# dirty protests



## mimimott (Apr 9, 2012)

how do i stop my dog doing dirty protests? hello evrybody i adopted a three legged jack russel from my local rescue centre three weeks ago, all the centre would tell me is that he had been badly treated. hes eighteen months old and is as freindly as anything and as good as gold, when he first arrived he would chase my cats rellentlesly but thanx to a baby gate this is calming down now and the cats are actually brave enought to spend a few minutes in the living room, obviously as soon as they run my dog thinks its a great game and all hell breaks loose but its not something i see as a problenm as there have been marked improvements in just a three week period.
so my dog is intelligant and learns quickly.
the problem is at night when we go to bed my dog sleeps in the spare room, as he has me all to himself during the day i feel this is his time to sleep and the cats then sleep in the bedroom get cuddles ect wich works out fine the dog barked at first but is now very good he sometimes even takes himself to bed!.
only problem is he does dirty protests! and lots of them i,m waking up evry morning to at least three or four gifts! sometimes more!!! he has a decent walk just before bed, i have tried being stern with him, but considering his background i,m reluctant to be to stern, for the most part hes the model dog he has his little niggles but its early days so i expect that, its just that i only moved in to my house a month ago and at the moment theres no carpet in the spare room obviously when we decorate i dont want him doing number twos all over the new carpet! does anyone have any ideas?????? i,m willing to try anything.


----------



## Twiggy (Jun 24, 2010)

What time do you put him to bed and what time in the morning do you let him out?

Do you feed him once a day or twice and at what times.

3 or 4 Piles during the night seems excessive.


----------



## 912142 (Mar 28, 2011)

More importantly what are you feeding him? 3-4 poos is excessive.


----------



## Sled dog hotel (Aug 11, 2010)

mimimott said:


> how do i stop my dog doing dirty protests? hello evrybody i adopted a three legged jack russel from my local rescue centre three weeks ago, all the centre would tell me is that he had been badly treated. hes eighteen months old and is as freindly as anything and as good as gold, when he first arrived he would chase my cats rellentlesly but thanx to a baby gate this is calming down now and the cats are actually brave enought to spend a few minutes in the living room, obviously as soon as they run my dog thinks its a great game and all hell breaks loose but its not something i see as a problenm as there have been marked improvements in just a three week period.
> so my dog is intelligant and learns quickly.
> the problem is at night when we go to bed my dog sleeps in the spare room, as he has me all to himself during the day i feel this is his time to sleep and the cats then sleep in the bedroom get cuddles ect wich works out fine the dog barked at first but is now very good he sometimes even takes himself to bed!.
> only problem is he does dirty protests! and lots of them i,m waking up evry morning to at least three or four gifts! sometimes more!!! he has a decent walk just before bed, i have tried being stern with him, but considering his background i,m reluctant to be to stern, for the most part hes the model dog he has his little niggles but its early days so i expect that, its just that i only moved in to my house a month ago and at the moment theres no carpet in the spare room obviously when we decorate i dont want him doing number twos all over the new carpet! does anyone have any ideas?????? i,m willing to try anything.


A few possible causes stand out from your post.

How long was he in kennels?
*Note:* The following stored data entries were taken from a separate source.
Lemma writeData_cases recs io buf st st' res :
  durable recs st -> writeData io buf st = (st', res) ->
  (res = Ok tt /\ st' = setFiles st (cc_rowsFile st) (writeAt (cc_dataFile st) (cc_dataSize st) buf)
                        (cc_dataSize st + zlen buf) (cc_logSize st))
  \/ (res = Fail csIO /\ exists n, st' = setFiles st (cc_rowsFile st)
        (writeAt (cc_dataFile st) (cc_dataSize st) (take n buf)) (cc_dataSize st) (cc_logSize st)).
Proof.
  intros Hd H. unfold writeData in H. destruct (Z.leb_spec (zlen buf) 0).
  - left. simplify_eq. split; [done|]. destruct buf; [|rewrite zlen_cons in *; pose proof (zlen_nonneg buf); lia].
    rewrite writeAt_nil by apply (du_data _ _ Hd). rewrite zlen_nil, Z.add_0_r. symmetry. apply setFiles_self.
  - destruct (io_dataWrite io) as [n|]; [simplify_eq; right; eauto|].
    destruct (negb (io_dataSync io)); simplify_eq; [right; eauto|]. left. split; [done|].
    cbn. by rewrite firstn_all.
Qed.

Lemma writeRows_cases io buf st st' res :
  writeRows io buf st = (st', res) ->
  (res = Ok tt /\ st' = setFiles st (cc_rowsFile st ++ buf) (cc_dataFile st) (cc_dataSize st)
                        (zlen (cc_rowsFile st) + zlen buf))
  \/ (res = Fail csIO /\ exists n, st' = setFiles st (cc_rowsFile st ++ take n buf)
        (cc_dataFile st) (cc_dataSize st) (cc_logSize st) /\ (io_truncate io = true -> n = 0%nat)).
Proof.
  intros H. unfold writeRows in H. pose proof (app_nil_r (cc_rowsFile st)) as Hnil.
  destruct (negb (io_seek io)).
  { injection H as <- <-. right. split; [done|]. exists 0%nat. rewrite take_0. by rewrite Hnil, setFiles_self. }
  assert (forall n, (st', res) = (if io_truncate io
      then setFiles st (cc_rowsFile st) (cc_dataFile st) (cc_dataSize st) (cc_logSize st)
      else setFiles st (cc_rowsFile st ++ take n buf) (cc_dataFile st) (cc_dataSize st) (cc_logSize st), Fail csIO) ->
    res = Fail csIO /\ exists n, st' = setFiles st (cc_rowsFile st ++ take n buf)
        (cc_dataFile st) (cc_dataSize st) (cc_logSize st) /\ (io_truncate io = true -> n = 0%nat)) as Hback.
  { intros n [= -> ->]. split; [done|]. destruct (io_truncate io).
    - exists 0%nat. rewrite take_0. by rewrite Hnil.
    - by exists n. }
  destruct (io_rowsWrite io) as [n|].
  - right. eapply Hback. symmetry. apply H.
  - destruct (negb (io_rowsSync io)).
    + right. eapply Hback. symmetry. apply H.
    + simplify_eq. by left.
Qed.

Lemma applyAll_fails records : forall st st' e,
  applyAll records st = (st', Fail e) -> e = csTooManyValues.
Proof.
  assert (forall stored ds cells ds' e, internCells ds cells stored = (ds', Fail e) -> e = csTooManyValues) as Hint.
  { induction stored0 as [|c cs IH]; intros ds cells ds' e H; cbn [internCells] in H; [done|].
    repeat case_match; simplify_eq; [by eapply IH|]. unfold intern in *. repeat case_match; by simplify_eq. }
  induction records as [|r records IH]; intros st st' e H; [done|].
  cbn [applyAll] in H. unfold mbind, M_bind in H.
  destruct (apply r st) as [st1 [[]|e'|]] eqn:Ha; [by eapply IH| |done]. simplify_eq.
  unfold apply, remove in Ha. repeat (case_match; simplify_eq); by eapply Hint.
Qed.
Lemma compileFilter_node filter :
  compileFilter emptyScalar st filter =
  match f_Kind filter with
  | FilterAll => children ← compileAll (f_Children filter); Ok (allOf children)
  | FilterAny => children ← compileAll (f_Children filter); Ok (anyOf children)
  | FilterNot =>
      match f_Children filter with
      | [only] => child ← compileFilter emptyScalar st only; Ok (notOf child)
      | children => Fail (errNotChildren (length children))
      end
  | FilterOther _ => Fail errUnsupported
  | _ => compileLeaf emptyScalar st filter
  end.
Proof. by destruct filter as [[]]. Qed.

Lemma compileFilter_compiles filter : compiles filter.
Proof using All.
  induction filter as [filter IH] using Filter_ind'. pose proof (compileAll_spec _ IH) as Hall.
  unfold compiles. destruct (isLeaf (f_Kind filter)) eqn:Hleaf.
  - assert (compileFilter emptyScalar st filter = compileLeaf emptyScalar st filter) as ->
      by (destruct filter as [[]]; done).
    assert (forall f, evalFilter filter f = leafMeaning filter (f (f_Column filter))) as Hev
      by (intros; destruct filter as [[]]; done).
    assert (filterOk (fun name => bool_decide (is_Some (cc_columnIndex st !! name))) filter
      = bool_decide (is_Some (cc_columnIndex st !! f_Column filter))) as -> by (destruct filter as [[]]; done).
    destruct (compileLeaf_spec emptyScalar st filter Hi Hc Hleaf) as [[Hn ->]|(Hs & p & -> & Hp)].
    + rewrite Hn. rewrite bool_decide_false by (by intros []). by eexists.
    + rewrite bool_decide_true by done. exists p. split; [done|]. intros. rewrite Hev. by apply Hp.
  - rewrite compileFilter_node. destruct filter as [kind children column values lower upper].
    cbn [f_Kind f_Children] in *. unfold mbind, outcome_bind.
    destruct kind; try done; cbn [filterOk f_Kind f_Children evalFilter]; try (by eexists).
    + destruct (forallb _ _); [|destruct Hall as (e & ->); by eexists].
      destruct Hall as (ps & -> & Hv). eexists. split; [done|].
      intros position r Hr. unfold allOf. rewrite (allLoop_spec _ _ _ truthTrue ltac:(done) (Hv position r Hr)).
      by destruct (foldr kAnd _ _).
    + destruct (forallb _ _); [|destruct Hall as (e & ->); by eexists].
      destruct Hall as (ps & -> & Hv). eexists. split; [done|].
      intros position r Hr. unfold anyOf. rewrite (anyLoop_spec _ _ _ truthFalse ltac:(done) (Hv position r Hr)).
      by destruct (foldr kOr _ _).
    + destruct children as [|child [|? ?]]; cbn [length Nat.eqb andb forallb]; [by eexists| |by eexists].
      apply Forall_cons in IH as [Hch _]. unfold compiles in Hch. rewrite andb_true_r.
      destruct (filterOk _ child); [|destruct Hch as (e & ->); by eexists].
      destruct Hch as (p & -> & Hv). eexists. split; [done|].
      intros position r Hr. unfold notOf. rewrite (Hv position r Hr). cbn. by destruct (evalFilter child _).
Qed.
End compile_spec.
Lemma applyAll_sameColumns records : forall st, sameColumns st (applyAll records st).1.
Proof.
  induction records as [|r records IH]; intros st; [done|]. cbn [applyAll]. unfold mbind, M_bind.
  pose proof (apply_columnIndex r st) as Hci. destruct (apply_sameFiles r st) as [Hh _].
  destruct (apply r st) as [st1 [[]|e|]]; cbn in Hci, Hh; [|split; cbn; congruence|split; cbn; congruence].
  destruct (IH st1) as [H1 H2]. split; congruence.
Qed.

Lemma maybeCompact_sameColumns io st : sameColumns st (maybeCompact io st).1.
Proof.
  unfold maybeCompact, compact. repeat (case_match; simplify_eq/=; try done).
Qed.

Lemma write_sameColumns io records blobs st : sameColumns st (write io records blobs st).1.
Proof.
  unfold write. destruct (assignOffsets _ _ _ _) as [[records' buf]|e|]; [|done|done].
  unfold mbind, M_bind, liftRec. destruct (frameAll _ _ _ _) as [rowBuffer|e|]; [|done|done].
  unfold mret, M_ret. assert (forall st0, sameColumns st0 (writeData io buf st0).1) as Hwd.
  { intros st0. unfold writeData. repeat (case_match; simplify_eq/=; try done). }
  assert (forall st0, sameColumns st0 (writeRows io rowBuffer st0).1) as Hwr.
  { intros st0. unfold writeRows. repeat (case_match; simplify_eq/=; try done). }
  specialize (Hwd st). destruct (writeData io buf st) as [st1 [[]|e|]]; cbn in Hwd |- *; [|done|done].
  specialize (Hwr st1). destruct (writeRows io rowBuffer st1) as [st2 [[]|e|]]; cbn in Hwr |- *;
    [|destruct Hwd, Hwr; split; congruence|destruct Hwd, Hwr; split; congruence].
  pose proof (applyAll_sameColumns records' st2) as Ha.
  destruct (applyAll records' st2) as [st3 [[]|e|]]; cbn in Ha |- *;
    [|destruct Hwd, Hwr, Ha; split; congruence|destruct Hwd, Hwr, Ha; split; congruence].
  pose proof (maybeCompact_sameColumns (io_compact io) st3) as Hm.
  destruct Hwd, Hwr, Ha, Hm; split; congruence.
Qed.
(** C38. Stores that share a directory stay coherent.  Under the kernel lock, a handle
    that knows a prefix [recs] of the log of the files it has open, or a handle whose
    files have been replaced (another store compacted, or its header identity is
    unknown), is brought up to date by [syncWithDisk]: it succeeds, and the handle
    then holds exactly the log of the directory, the same map a fresh load builds. *)
Theorem syncWithDisk_coherent emptyScalar truncateOk h d info header rowsInode dataInode data recs more :
  diskHolds (recs ++ more) d info header rowsInode dataInode data ->
  (handleKnows recs h header /\ hd_rowsInode h = rowsInode /\ hd_dataInode h = dataInode /\ hd_headerInfo h = Some info)
  \/ hd_headerInfo h <> Some info ->
  exists d' h', syncWithDisk emptyScalar truncateOk h d = (d', h', Ok tt) /\
    storesLog header (recs ++ more) (hd_st h') /\ cc_dataFile (hd_st h') = data /\ hd_headerInfo h' = Some info.
Proof.
  intros Hdisk Hcase. pose proof Hdisk as [Hh Hf Hr Hd Hl Hc].
  assert (forall h0, exists d' h', reload emptyScalar truncateOk h0 d = (d', h', Ok tt) /\
    storesLog header (recs ++ more) (hd_st h') /\ cc_dataFile (hd_st h') = data /\ hd_headerInfo h' = Some info) as Hreload.
  { intros h0. destruct (reload_ok emptyScalar truncateOk _ _ _ _ _ _ _ h0 Hdisk) as (d' & h' & ? & ? & ? & _ & _ & ?). eauto 10. }
  unfold syncWithDisk. destruct (hd_headerInfo h) as [info'|] eqn:Hinfo; [|apply Hreload].
  unfold filesReplaced. rewrite Hh. destruct (Z.eqb_spec info info') as [<-|Hne]; cbn [negb]; [|apply Hreload].
  destruct Hcase as [(Hk & Hri & Hdi & _)|Hne]; [|done]. destruct Hk as [Hkh Hki Hkl Hkv Hkd].
  assert (generation h = h_Generation header) as Hg by (unfold generation; by rewrite Hkh).
  unfold openedFiles, pathReplaced. rewrite Hg, Hr, Hd, Hri, Hdi, !Z.eqb_refl. cbn [negb].
  destruct (_ || _); [apply Hreload|]. set (st := setFiles _ _ _ _ _).
  apply Forall_app in Hl as [Hlr Hlm].
  assert (indexInv st) as Hist by (by destruct Hki).
  destruct (Z.eqb_spec (zlen (logOf (h_Scalars header) (h_FrameFormat header) (recs ++ more))) (cc_logSize st)) as [E|E].
  - eexists _, _. split; [done|]. cbn [hd_st setStored hd_headerInfo]. split; [|split; done].
    assert (more = []) as ->.
    { cbn in E. rewrite Hkl, logOf_app, zlen_app in E. pose proof (logOf_length (h_Scalars header) (h_FrameFormat header) more).
      unfold zlen in E. destruct more; [done|]. cbn [length] in *. lia. }
    split; [done|]. split; [done|]. split; [done|].
    split; [cbn [cc_logSize cc_rowsFile st setFiles]; by rewrite app_nil_r, Hkl|]. rewrite app_nil_r. exact Hkv.
  - assert (cc_header st = header) as Hsth by done.
    unfold cellTotal in Hc. rewrite sum_list_with_app in Hc. fold (cellTotal recs) (cellTotal more) in Hc.
    destruct (replay_more truncateOk recs more st (1 + cellTotal recs) Hist) as
      (st' & Hrep & Hi' & Hh' & Hrf & Hlg & Hdf & Hds & _ & Hv'); rewrite ?Hsth; try done.
    rewrite Hrep. eexists _, _. split; [done|]. cbn [hd_st setStored hd_headerInfo].
    split; [|split; [by rewrite Hdf|]].
    + split; [done|]. split; [by rewrite Hh'|]. split; [by rewrite Hrf|]. split; [by rewrite Hlg, Hrf|].
      intros id. rewrite Hv', Hsth, replayView_app. apply replayView_ext. exact Hkv.
    + done.
Qed.

Lemma syncWithDisk_coherent_witness :
  let h := MkHandle sampleFresh (Some 1) 7 8 false in
  let d := MkDisk (Some (1, sampleHeader))
    {[0 := (7, logOf sampleColumns frameFormatLengthCRC ([] ++ [sampleRecord]))]} {[0 := (8, sampleData)]} in
  exists d' h', syncWithDisk (MkScalar ScalarTypeString true [] false 0) true h d = (d', h', Ok tt) /\
    storesLog sampleHeader ([] ++ [sampleRecord]) (hd_st h') /\ cc_dataFile (hd_st h') = sampleData /\
    hd_headerInfo h' = Some 1.
Proof.
  intros h d. apply (syncWithDisk_coherent (MkScalar ScalarTypeString true [] false 0) true h d 1 sampleHeader 7 8
    sampleData [] [sampleRecord]).
  - constructor; [reflexivity|by right|reflexivity|reflexivity| |vm_compute; reflexivity].
    apply Forall_cons; split; [apply sampleRecord_loggable|apply Forall_nil_2].
  - left. split; [|done].
    destruct (freshCollection_spec (MkScalar ScalarTypeString true [] false 0) sampleHeader [] []) as (Hi & Hb & Hh & Hv & Hl & _).
    constructor; [done|done|done|done|done].
Defined.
Its often a common problem when you sometimes
re-home a rescue dog especially if they have been in kennels awhile that they lose some toilet training. Often in kennels they are shut in at night, so he may have gotten used to toileting in the kennel at night too and it may have become a bit of a habit.

Other possible clues is that he has himself to you all day and then isolated at night, if they are allowed constant access, then when they do get left they cant cope, inappropriate toileting can be a sign of anxiety and stress.

Third clue is that you have been "stern" with him, by that I assume you may have told him off for it in however mild a form, if he has been told off or punished for it in his previous life even a mild telling off can have impact. They will also pick up on your body language if you are angry tense and fraustrated at the toileting accidents even though you may not actually be telling him off that much. Also if you are telling him off when you find it in the morning, he wont even associate that its the toileting likely, only that when you greet him you are not happy and he gets told off but wont know why. Being upset with a dog for toileting accidents can make them more likely to be nervous about going in front of you and more likely to sneak off and do it.

Personally I would tackle it in three ways.

First a refresher course on toilet training, going out with him and when he starts using a cue word, eventually they associate the word with the act of toileting, and once learned you can use it as a toilet cue often getting them to toilet on demand. Lots of praise and treats when he does it right. In the night for a week or so, I would also set an alarm and pop him out to toiler once or twice. No bright lights on and talking and interacting with him as it will stimulate him wide awake. Just outside, toilet couple of words of praise and his treats and back to bed. This will re-enforce even more outside is the only place and the praise and treats will re-enforce it.

Second I would look at his diet. What food is he on? Some foods are bulked out with fillers and cereals that are not a lot of nutritional value, if he is on this type of food it will create more waste making him toilet more. A good food with higher nutritional value, tends to produce less and smaller stools plus you often need to feed smaller amounts too as its more nutritional. So diet may well be playing a part. Three or four poos overnight seems excessive unless thats all he is doing in the course of a day, making me suspicious if he does there is a behavioural element as well. Also look at the times and routine you are feeding him, usually if you keep to a set feeding routine they tend to establish a toileting routine more as well. If you constantly leave food down for him to graze on constantly throughout the day, instead of set meals that may be adding to it.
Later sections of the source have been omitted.